*WHAT TO PRODUCE:*
Would you count the lines in the entries below that contain "FromString"? Reply with the number only.

[Collected data entries]
(* ===== verification/LogPattern.v ===== *)
(** * LogPattern ([webserve/log.cc]): levels and the pattern compiler

    [LogFormatter::init] turns a pattern such as [%d{%H:%M}%T%m%n] into a list of
    format items, [LogFormatter::format] writes an event through them.  A position
    in the pattern is what remains of it from there on. *)
From S2P Require Import Prelude Text.
Open Scope string_scope.
Open Scope Z_scope.

(** [LogLevel::Level] *)
Inductive Level := UNKNOW | DEBUG | INFO | WARN | ERROR | FATAL.
#[export] Instance Level_eq_dec : EqDecision Level.
Proof. solve_decision. Defined.
Definition level_val (l : Level) : Z :=
  match l with UNKNOW => 0 | DEBUG => 1 | INFO => 2 | WARN => 3 | ERROR => 4 | FATAL => 5 end.
(** [LogLevel::ToString], [LogLevel::FromString] *)
Definition ToString (l : Level) : string :=
  match l with DEBUG => "DEBUG" | INFO => "INFO" | WARN => "WARN" | ERROR => "ERROR" | FATAL => "FATAL" | UNKNOW => "UNKNOW" end.
Definition FromString (s : string) : Level :=
  if String.eqb s "debug" then DEBUG else if String.eqb s "info" then INFO else if String.eqb s "warn" then WARN else
  if String.eqb s "error" then ERROR else if String.eqb s "fatal" then FATAL else
  if String.eqb s "DEBUG" then DEBUG else if String.eqb s "INFO" then INFO else if String.eqb s "WARN" then WARN else
  if String.eqb s "ERROR" then ERROR else if String.eqb s "FATAL" then FATAL else UNKNOW.

(** [LogEvent]; the logger by its address. *)
Record LogEvent := mkLogEvent {
  m_file : string; m_line : Z; m_elapse : Z; m_threadId : Z; m_fiberId : Z; m_time : Z;
  m_threadName : string; m_content : string; m_logger : Z; e_level : Level
}.

(** The subclasses of [LogFormatter::FormatItem]. *)
Inductive FormatItem :=
| MessageFormatItem | LevelFormatItem | ElapseFormatItem | NameFormatItem | ThreadIdFormatItem | NewLineFormatItem
| DateTimeFormatItem (m_format : string) | FilenameFormatItem | LineFormatItem | TabFormatItem | FiberIdFormatItem
| ThreadNameFormatItem | StringFormatItem (m_string : string).
Definition DateTimeFormatItem_new (format : string) : FormatItem :=
  DateTimeFormatItem (if is_empty format then "%Y-%m-%d %H:%M:%S" else format).

Record LogFormatter := mkLogFormatter { m_pattern : string; m_items : list FormatItem; m_error : bool }.

(** ** [LogFormatter::init] *)
Definition isalpha (c : ascii) : bool :=
  let n := Z.of_N (N_of_ascii c) in ((65 <=? n) && (n <=? 90)) || ((97 <=? n) && (n <=? 122)).
Definition brace_l : ascii := "{".
Definition brace_r : ascii := "}".
Definition percent : ascii := "%".
(* ===== verification/Http11Table.v ===== *)
(** * Http11Table ([webserve/http/http11_parser.cc]): the tables of the request parser

    One row per label of the generated code, in its order: [http11_cases_k] has the
    [case] blocks and [http11_trans_k] the [tr] blocks of one stretch of it. *)
From S2P Require Import Prelude Ragel.
Open Scope Z_scope.

(** The actions of the grammar. *)
Inductive http11_action :=
| Mark | StartField | WriteField | WriteValue | RequestMethod | RequestUri | Fragment | StartQuery | QueryString
| HttpVersion | RequestPath | HeadDone | Xml | Json.
#[export] Instance http11_action_eq_dec : EqDecision http11_action.
Proof. solve_decision. Defined.

(** [_widec]: the characters that need [uri_relaxed] are moved out of the way. *)
Definition widec (uri_relaxed : bool) (c : Z) : Z :=
  let wide := 128 + (c - -128) + (if uri_relaxed then 256 else 0) in
  if c <? 123 then (if (94 <=? c) && (c <=? 94) then wide else c)
  else if c >? 123 then (if (125 <=? c) && (c <=? 125) then wide else c)
  else wide.
(* ===== verification/HttpParser.v ===== *)
(** * HttpParser ([webserve/http/http_parser.h], [http_parser.cc]): HttpRequestParser

    The object behind the callbacks of the request parser.  The log lines of the
    callbacks have no other effect and are left out. *)
From S2P Require Import Prelude Text Http Callbacks Ragel Http11Table Http11 Http11Facts.
Open Scope string_scope.
Open Scope Z_scope.

(** [HttpRequestParser] is [m_parser] with what its callbacks write. *)
Record request_data := mkRequestData { m_data : HttpRequest; m_error : Z }.
Definition HttpRequestParser : Type := http_parser * request_data.
Definition setError (v : Z) : M request_data () := modify (λ d, mkRequestData (m_data d) v).
(** [parser->getData()->...] *)
Definition on_request (f : HttpRequest → HttpRequest) : M request_data () :=
  modify (λ d, mkRequestData (f (m_data d)) (m_error d)).

Definition on_request_method : element_cb request_data := λ at_ length,
  let m := CharsToHttpMethod at_ in
  if bool_decide (m = INVALID_METHOD) then setError 1000 else on_request (setMethod m).
Definition on_request_uri : element_cb request_data := λ at_ length, mret ().
Definition on_request_fragment : element_cb request_data := λ at_ length,
  s ← std_string at_ length; on_request (setFragment s).
Definition on_request_path : element_cb request_data := λ at_ length,
  s ← std_string at_ length; on_request (setPath s).
Definition on_request_query : element_cb request_data := λ at_ length,
  s ← std_string at_ length; on_request (setQuery s).
Definition on_request_version : element_cb request_data := λ at_ length,
  match parse_version at_ length with
  | Some v => on_request (setVersion v)
  | None => setError 1001
  end.
Definition on_request_header_done : element_cb request_data := λ at_ length, mret ().
Definition on_request_http_field : field_cb request_data := λ field flen value vlen,
  if flen =? 0 then mret () else
  k ← std_string field flen; v ← std_string value vlen; on_request (setHeader k v).

Definition request_callbacks : callbacks request_data :=
  {| request_method := Some on_request_method; request_uri := Some on_request_uri; fragment := Some on_request_fragment;
     request_path := Some on_request_path; query_string := Some on_request_query; http_version := Some on_request_version;
     header_done := Some on_request_header_done; http_field := Some on_request_http_field |}.
(** [HttpRequestParser::HttpRequestParser]; [mem] is what the memory of [m_parser] holds. *)
Definition HttpRequestParser_new (mem : http_parser) : HttpRequestParser :=
  (http_parser_init mem, mkRequestData (HttpRequest_new 0x11 true) 0).

(** [HttpRequestParser::execute]: the result, and the data after the [memmove]. *)
Definition execute (data : string) : M HttpRequestParser (Z * string) :=
  offset ← http_parser_execute request_callbacks data 0;
  mret (offset, str_drop (Z.to_nat offset) data).
Definition isFinished (prs : HttpRequestParser) : Z := http_parser_finish prs.1.
Definition hasError (prs : HttpRequestParser) : bool := negb (m_error prs.2 =? 0) || http_parser_has_error prs.1.
(** [HttpRequestParser::getContentLength], with Boost's conversion to [uint64_t]. *)
Definition getContentLength (lexical_cast : string → option Z) (prs : HttpRequestParser) : Z :=
  getAs lexical_cast (m_headers (m_data prs.2)) "content-length" 0.


(** The callbacks write neither the body nor the flags. *)
Definition untouched (d : request_data) : Prop :=
  m_body (m_data d) = "" ∧ m_close (m_data d) = true ∧ m_websocket (m_data d) = false ∧ m_parserParamFlag (m_data d) = 0.
Lemma request_callbacks_safe : all_safe untouched request_callbacks.
Proof.
  split.
  - intros at1 l1 at2 l2 d HI H1 H2. unfold on_request_http_field. destruct (l1 =? 0); [done|].
    apply std_string_safe; [done|by left|]. intros. apply std_string_safe; [done|by left|]. done.
  - rewrite !Forall_cons. cbn. split_and!; try done; intros at_ len d HI Hl; try done; try by apply std_string_safe.
    + unfold on_request_method. by destruct (bool_decide _).
    + unfold on_request_version. by destruct (parse_version at_ len).
Qed.
(* ===== verification/HttpSessionFacts.v ===== *)
(** * HttpSessionFacts: receiving a request from any stream *)
From S2P Require Import Prelude Text Http HttpFacts HttpGrammar HttpFields Callbacks Ragel Http11Table Http11 Http11Facts HttpParser HttpParserFacts Stream Segments HttpSession.
Open Scope string_scope.
Open Scope Z_scope.

(** A call of [execute] on the object of a session. *)
Definition parser_ok (prs : HttpRequestParser) : Prop :=
  0 ≤ query_start prs.1 < 2 ^ 63 ∧ body_start prs.1 = 0 ∧ http_parser_has_error prs.1 = false ∧ untouched prs.2.
Lemma execute_ok data prs : str_len data < 2 ^ 31 → parser_ok prs →
  match execute data prs with
  | Done prs' (n, rest) => 0 ≤ n ≤ str_len data ∧ str_len rest = str_len data - n ∧ untouched prs'.2 ∧
      (hasError prs' = false → isFinished prs' = 0 → parser_ok prs')
  | Raise _ _ => True
  | _ => False
  end.
Proof.
  destruct prs as [q d]. intros Hl (Hq & Hb & He & Hu). cbn [fst snd] in *. unfold execute. pose proof (str_len_nonneg data).
  pose proof (http_parser_execute_safe untouched request_callbacks data request_callbacks_safe Hl q d Hq ltac:(lia) Hu) as Hs.
  destruct (http_parser_execute request_callbacks data 0 (q, d)) as [[q' d'] n|? ?| |] eqn:E; try done.
  2:{ by rewrite (bind_raise _ _ _ _ _ E). }
  destruct Hs as (Hu' & Hn & Hq' & Hb'). rewrite (bind_done _ _ _ _ _ E). cbn.
  split; [done|]. split; [rewrite str_len_drop; lia|]. split; [done|]. unfold hasError, isFinished, http_parser_finish. cbn [fst snd].
  intros [_ He']%orb_false_iff. rewrite He'. destruct (http_parser_is_finished q') eqn:Hf; [done|]. intros _. unfold parser_ok. cbn. rewrite Hb', Hb by done. done.
Qed.

Lemma init_keeps r : m_body (init r) = m_body r ∧ m_headers (init r) = m_headers r.
Proof. unfold init. repeat case_bool; done. Qed.
Lemma str_len_ztake n s : 0 ≤ n ≤ str_len s → str_len (str_ztake n s) = n.
Proof. intros. unfold str_ztake. rewrite Z.min_l by lia. rewrite str_len_take; lia. Qed.

Section laws.
Context {S : Type} `{!Stream S, !StreamLaws S} (lexical_cast : string → option Z) (buff_size : Z) (mem : http_parser).
#[local] Set Default Proof Using "All".
Hypothesis Hbuff : 0 < buff_size < 2 ^ 31.

Lemma close_none s : ∃ s', (close ;; mret (None : option (HttpRequestParser * string * Z))) s = Done s' None ∧ outgoing s' = outgoing s.
Proof. destruct (close_law s) as (s' & Hc & _ & Ho). exists s'. by rewrite (bind_done _ _ _ _ _ Hc). Qed.

(** The loop ends on every stream: with nothing, or with a parser that has finished
    and the bytes it left over. *)
Lemma recv_loop_ok fuel : ∀ prs data offset s, (List.length (incoming s) < fuel)%nat → parser_ok prs →
  offset = str_len data → offset < buff_size →
  match recv_loop buff_size fuel prs data offset s with
  | Done s' None | Raise s' _ => outgoing s' = outgoing s
  | Done s' (Some (prs', data', offset')) => outgoing s' = outgoing s ∧ untouched prs'.2 ∧ offset' = str_len data' ∧
      0 ≤ offset' < buff_size ∧ (List.length (incoming s') < List.length (incoming s))%nat
  | _ => False
  end.
Proof.
  induction fuel as [|fuel IH]; intros prs data offset s Hf Hp Ho Hob; [lia|]. cbn [recv_loop]. pose proof (str_len_nonneg data).
  rewrite u64_small by lia. destruct (read_law (buff_size - offset) s ltac:(lia)) as (s1 & len & d & Hr & Hle & Hge & Hout & Hin).
  rewrite (bind_done _ _ _ _ _ Hr). cbn beta iota. destruct (len <=? 0) eqn:Hlen.
  { destruct (close_none s1) as (s' & -> & Ho'). congruence. }
  replace (0 <? len) with true in Hin by lia. destruct Hin as [Hd Hin]. rewrite stored_bind, (s32_small (len + offset)) by lia.
  assert (Htl : str_len (data ++ text_of d) = len + offset) by (rewrite str_len_app, str_len_text_of; lia).
  pose proof (execute_ok (data ++ text_of d) prs ltac:(lia) Hp) as He. unfold local.
  destruct (execute (data ++ text_of d) prs) as [prs' [n rest]|? ?| |] eqn:E; try done.
  erewrite bind_done; [|reflexivity]. cbv beta iota.
  destruct He as (Hn & Hrest & Hu & Hok). destruct (hasError prs') eqn:Herr.
  { destruct (close_none s1) as (s' & -> & Ho'). congruence. }
  rewrite !s32_small by lia. destruct (_ =? buff_size) eqn:Hfull.
  { destruct (close_none s1) as (s' & -> & Ho'). congruence. }
  destruct (isFinished prs' =? 0) eqn:Hfin; cbn [negb].
  - assert (Hlt : (List.length (incoming s1) < fuel)%nat).
    { rewrite Hin, length_app in Hf. unfold zlen in Hd. lia. }
    specialize (IH prs' rest (len + offset - n) s1 Hlt ltac:(apply Hok; [done|lia]) ltac:(lia) ltac:(lia)). revert IH.
    destruct (recv_loop buff_size fuel prs' rest _ s1) as [s2 [[[??]?]|]|s2 ?| |]; rewrite <-?Hout; try done.
    intros (? & ? & ? & ? & ?). split_and!; try done; try lia. rewrite Hin, length_app. lia.
  - cbn. split; [done|]. split; [done|]. rewrite Hin, length_app. unfold zlen in Hd. lia.
Qed.
Lemma recv_body_ok prs data offset s : offset = str_len data → offset < 2 ^ 31 → untouched prs.2 →
  match recv_body lexical_cast prs data offset s with
  | Done s' None => outgoing s' = outgoing s
  | Done s' (Some r) => outgoing s' = outgoing s ∧ m_headers r = m_headers (m_data prs.2) ∧
      str_len (m_body r) = Z.max 0 (s64 (getContentLength lexical_cast prs)) ∧ (List.length (incoming s') ≤ List.length (incoming s))%nat
  | Raise s' _ => outgoing s' = outgoing s
  | _ => False
  end.
Proof.
  intros Ho Hob Hu. pose proof (str_len_nonneg data) as Hnn. unfold recv_body. set (n := s64 (getContentLength lexical_cast prs)).
  assert (Hn : n < 2 ^ 63) by (unfold n, s64; pose proof (Z.mod_pos_bound (getContentLength lexical_cast prs + 2 ^ 63) (2 ^ 64)); lia).
  destruct (n >? 0) eqn:Hpos.
  2:{ cbn. destruct (init_keeps (m_data prs.2)) as [-> ->]. destruct Hu as (-> & _). rewrite Z.max_l by lia. done. }
  destruct (n >? str_max); [done|]. rewrite s64_small by lia. destruct (n - offset >? 0) eqn:Hrest.
  - replace (n >=? offset) with true by lia.
    destruct (readFixSize_ok (S := S) (n - offset) s ltac:(lia)) as (s1 & r & d & Hr & Hin & Hout & Hd).
    rewrite (bind_done _ _ _ _ _ Hr). cbv beta iota. destruct (r <=? 0) eqn:Hr0.
    { destruct (close_law s1) as (s' & Hc & _ & Ho'). rewrite (bind_done _ _ _ _ _ Hc). cbn. congruence. }
    destruct Hd as [[Hd _]|]; [|lia]. cbn. split; [done|].
    match goal with |- context [init ?q] => destruct (init_keeps q) as [-> ->] end. split; [done|].
    cbn [m_body setBody]. rewrite Hd, Z.sub_diag, !str_len_app, str_len_ztake, str_len_text_of by lia. change (str_len (str_repeat (Z.to_nat 0) NUL)) with 0.
    split; [lia|]. rewrite Hin, length_app. lia.
  - cbn. split; [done|]. match goal with |- context [init ?q] => destruct (init_keeps q) as [-> ->] end. split; [done|].
    cbn. rewrite str_len_ztake by (destruct (n >=? offset); lia). split; [destruct (n >=? offset) eqn:E; lia|done].
Qed.

(** A call that returns a request has taken bytes from the stream. *)
Lemma recvRequest_takes fuel s : (List.length (incoming s) < fuel)%nat → 0 ≤ query_start mem < 2 ^ 63 →
  match recvRequest lexical_cast buff_size mem fuel s with
  | Done s' (Some _) => (List.length (incoming s') < List.length (incoming s))%nat
  | Done _ None | Raise _ _ => True
  | _ => False
  end.
Proof.
  intros Hf Hm. unfold recvRequest. assert (Hp : parser_ok (HttpRequestParser_new mem)) by done.
  pose proof (recv_loop_ok fuel _ "" 0 s Hf Hp eq_refl ltac:(lia)) as Hl.
  destruct (recv_loop buff_size fuel (HttpRequestParser_new mem) "" 0 s) as [s1 [[[prs data] offset]|]|s1 e| |] eqn:E; try done.
  - rewrite (bind_done _ _ _ _ _ E). destruct Hl as (_ & Hu & Hoff & Hb & Hlt).
    pose proof (recv_body_ok prs data offset s1 Hoff ltac:(lia) Hu) as Hr.
    destruct (recv_body lexical_cast prs data offset s1) as [s2 [r|]|s2 ?| |]; try done. destruct Hr as (_ & _ & _ & Hle). lia.
  - by rewrite (bind_done _ _ _ _ _ E).
  - by rewrite (bind_raise _ _ _ _ _ E).
Qed.
(** C17: [recvRequest] ends on every stream, without a failed assertion or an access
    outside the buffer: it returns nothing, or a request whose body is exactly as long
    as its content-length says, or an exception escapes from a callback, or from the string
    of a body too long for any string.  It sends nothing. *)
Theorem recvRequest_safe fuel s : (List.length (incoming s) < fuel)%nat → 0 ≤ query_start mem < 2 ^ 63 →
  match recvRequest lexical_cast buff_size mem fuel s with
  | Done s' None => outgoing s' = outgoing s
  | Done s' (Some r) => outgoing s' = outgoing s ∧
      str_len (m_body r) = Z.max 0 (s64 (getAs lexical_cast (m_headers r) "content-length" 0))
  | Raise s' _ => outgoing s' = outgoing s
  | _ => False
  end.
Proof.
  intros Hf Hm. unfold recvRequest.
  assert (Hp : parser_ok (HttpRequestParser_new mem)) by done.
  pose proof (recv_loop_ok fuel _ "" 0 s Hf Hp eq_refl ltac:(lia)) as Hl.
  destruct (recv_loop buff_size fuel (HttpRequestParser_new mem) "" 0 s) as [s1 [[[prs data] offset]|]|s1 e| |] eqn:E; try done.
  - rewrite (bind_done _ _ _ _ _ E). destruct Hl as (Ho & Hu & Hoff & Hb).
    pose proof (recv_body_ok prs data offset s1 Hoff ltac:(lia) Hu) as Hr.
    destruct (recv_body lexical_cast prs data offset s1) as [s2 [r|]|s2 ?| |]; try done; [|congruence..].
    destruct Hr as (Ho2 & Hh & Hlen & _). split; [congruence|]. rewrite Hlen, Hh. done.
  - by rewrite (bind_done _ _ _ _ _ E).
  - by rewrite (bind_raise _ _ _ _ _ E).
Qed.

(** ** A request that arrives with its head in one piece *)
Lemma text_of_len d : str_len (text_of d) = zlen d.
Proof. apply str_len_text_of. Qed.
Lemma recv_loop_head fuel m path query fragment v hs b1 s s1 len d : head_ok m path query fragment v hs → 0 ≤ query_start mem < 2 ^ 63 →
  read buff_size s = Done s1 (len, d) → zlen d = len → len ≤ buff_size → text_of d = head_text m path query fragment v hs ++ b1 →
  ∃ prs, recv_loop buff_size (Datatypes.S fuel) (HttpRequestParser_new mem) "" 0 s = Done s1 (Some (prs, b1, str_len b1)) ∧
    m_data prs.2 = head_read m path query fragment v hs (HttpRequest_new 0x11 true).
Proof.
  intros Hok Hm Hr Hd Hle Ht. cbn [recv_loop]. rewrite Z.sub_0_r, u64_small by lia.
  pose proof (head_text_pos m path query fragment v hs) as Hpos. pose proof (str_len_nonneg b1) as Hb1.
  assert (Htl : str_len (head_text m path query fragment v hs) + str_len b1 = len) by (rewrite <-str_len_app, <-Ht, text_of_len; lia).
  rewrite (bind_done _ _ _ _ _ Hr). cbv beta iota. replace (len <=? 0) with false by lia. rewrite stored_bind by lia. cbn [append]. rewrite Ht.
  destruct (execute_head m path query fragment v hs b1 mem Hok) as (prs & He & Herr & Hfin & Hdata);
    [unfold fits; rewrite str_len_app; lia|done|].
  unfold local. rewrite He. erewrite bind_done; [|reflexivity]. cbv beta iota. rewrite Herr, Hfin. cbn [negb Z.eqb].
  rewrite Z.add_0_r, !s32_small by (rewrite ?s32_small; lia). replace (len - str_len (head_text m path query fragment v hs)) with (str_len b1) by lia.
  replace (str_len b1 =? buff_size) with false by lia. exists prs. done.
Qed.

(** The whole request in one read. *)
Lemma recvRequest_whole fuel m path query fragment v hs body s s1 len d :
  head_ok m path query fragment v hs → 0 ≤ query_start mem < 2 ^ 63 →
  getAs lexical_cast (m_headers (head_read m path query fragment v hs (HttpRequest_new 0x11 true))) "content-length" 0 = str_len body →
  read buff_size s = Done s1 (len, d) → zlen d = len → len ≤ buff_size → text_of d = head_text m path query fragment v hs ++ body →
  recvRequest lexical_cast buff_size mem (Datatypes.S fuel) s =
    Done s1 (Some (init (setBody body (head_read m path query fragment v hs (HttpRequest_new 0x11 true))))).
Proof.
  intros Hok Hm Hcl Hr Hd Hle Ht. unfold recvRequest.
  destruct (recv_loop_head fuel m path query fragment v hs body s s1 len d Hok Hm Hr Hd Hle Ht) as (prs & Hl & Hdata).
  rewrite (bind_done _ _ _ _ _ Hl). cbv beta iota. unfold recv_body, getContentLength. rewrite Hdata, Hcl.
  assert (Hbl : str_len body ≤ len).
  { pose proof (head_text_pos m path query fragment v hs). pose proof (text_of_len d) as Htl. rewrite Ht, str_len_app in Htl. lia. }
  pose proof (str_len_nonneg body). rewrite s64_small by lia. rewrite Z.sub_diag. change (s64 0 >? 0) with false. cbv iota.
  assert (Hb : str_ztake (str_len body) body = body) by (rewrite <-(str_app_nil_r body) at 2; apply str_ztake_exact).
  destruct (str_len body >? 0) eqn:Hpos.
  - replace (str_len body >? str_max) with false by (unfold str_max; lia). if_true. by rewrite Hb.
  - rewrite (str_len_0 body) in * by lia. by rewrite head_read_eq.
Qed.

(** What [recvRequest] returns for a head, its fields naming the length of the body. *)
Lemma recvRequest_head fuel m path query fragment v hs body b1 b2 rest s s1 len d :
  head_ok m path query fragment v hs → 0 ≤ query_start mem < 2 ^ 63 → str_len body < 2 ^ 31 → body = b1 ++ b2 →
  getAs lexical_cast (m_headers (head_read m path query fragment v hs (HttpRequest_new 0x11 true))) "content-length" 0 = str_len body →
  read buff_size s = Done s1 (len, d) → zlen d = len → len ≤ buff_size → text_of d = head_text m path query fragment v hs ++ b1 →
  incoming s1 = (bytes_of b2 ++ rest)%list → outgoing s1 = outgoing s →
  ∃ s' r, recvRequest lexical_cast buff_size mem (Datatypes.S fuel) s = Done s' r ∧ outgoing s' = outgoing s ∧
    (r = Some (init (setBody body (head_read m path query fragment v hs (HttpRequest_new 0x11 true)))) ∧ incoming s' = rest ∨
     r = None ∧ stream_closed s' = true ∧ b2 ≠ "").
Proof.
  intros Hok Hm Hbl -> Hcl Hr Hd Hle Ht Hin Hout. unfold recvRequest.
  destruct (recv_loop_head fuel m path query fragment v hs b1 s s1 len d Hok Hm Hr Hd Hle Ht) as (prs & Hl & Hdata).
  rewrite (bind_done _ _ _ _ _ Hl). cbv beta iota. unfold recv_body, getContentLength. rewrite Hdata, Hcl.
  rewrite str_len_app in *. pose proof (str_len_nonneg b1). pose proof (str_len_nonneg b2). rewrite s64_small by lia.
  assert (Hb1 : str_ztake (str_len b1) b1 = b1) by (rewrite <-(str_app_nil_r b1) at 2; apply str_ztake_exact).
  destruct (str_len b1 + str_len b2 >? 0) eqn:Hpos.
  2:{ rewrite (str_len_0 b1), (str_len_0 b2) by lia. rewrite (str_len_0 b2) in Hin by lia. rewrite head_read_eq. eexists _, _. split; [reflexivity|]. split; [done|by left]. }
  replace (str_len b1 + str_len b2 >? str_max) with false by (unfold str_max; lia).
  replace (str_len b1 + str_len b2 >=? str_len b1) with true by lia. rewrite Hb1, Z.add_simpl_l, s64_small by lia.
  destruct (str_len b2 >? 0) eqn:Hpos2.
  2:{ pose proof (str_len_0 b2 ltac:(lia)) as ->. rewrite str_app_nil_r. eexists _, _. split; [reflexivity|]. split; [done|by left]. }
  destruct (readFixSize_text b2 rest s1 ltac:(lia) Hin) as (s2 & r & d2 & Hr2 & Hout2 & Hd2).
  rewrite (bind_done _ _ _ _ _ Hr2). cbv beta iota. destruct (r <=? 0) eqn:Hr0.
  - destruct (close_law s2) as (s3 & Hc & Hcl3 & Ho3). rewrite (bind_done _ _ _ _ _ Hc). eexists _, _. split; [reflexivity|].
    split; [congruence|]. right. split; [done|]. split; [done|]. intros ->. done.
  - destruct Hd2 as [(_ & -> & -> & Hrest)|]; [|lia]. rewrite Z.sub_diag. change (str_repeat (Z.to_nat 0) NUL) with "". rewrite str_app_nil_r.
    eexists _, _. split; [reflexivity|]. split; [congruence|]. by left.
Qed.
End laws.

(** ** A witness *)
Definition no_parser : http_parser := mkHttpParser 0 0 0 0 0 0 0 0 0 0 0.
Lemma recvRequest_safe_witness : ∃ s' r, recvRequest undec 4096 no_parser 60
    (chunks ["GET / HTTP/1.1" ++ CRLF ++ "content-length: 2" ++ CRLF ++ CRLF ++ "a"; "b"]) = Done s' (Some r) ∧ str_len (m_body r) = 2.
Proof.
  pose proof (recvRequest_safe (S := chunked) undec 4096 no_parser ltac:(lia) 60
    (chunks ["GET / HTTP/1.1" ++ CRLF ++ "content-length: 2" ++ CRLF ++ CRLF ++ "a"; "b"])) as H.
  specialize (H ltac:(apply Nat.ltb_lt; vm_compute; reflexivity) ltac:(cbn; lia)).
  destruct (recvRequest undec 4096 no_parser 60 _) as [s' [r|]|s' e| |] eqn:E.
  - exists s', r. split; [reflexivity|]. rewrite (proj2 H). vm_compute in E. injection E as _ <-. vm_compute. reflexivity.
  - vm_compute in E. discriminate E.
  - vm_compute in E. discriminate E.
  - vm_compute in E. discriminate E.
  - vm_compute in E. discriminate E.
Defined.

*ANSWER TO THIS PROBLEM:*
2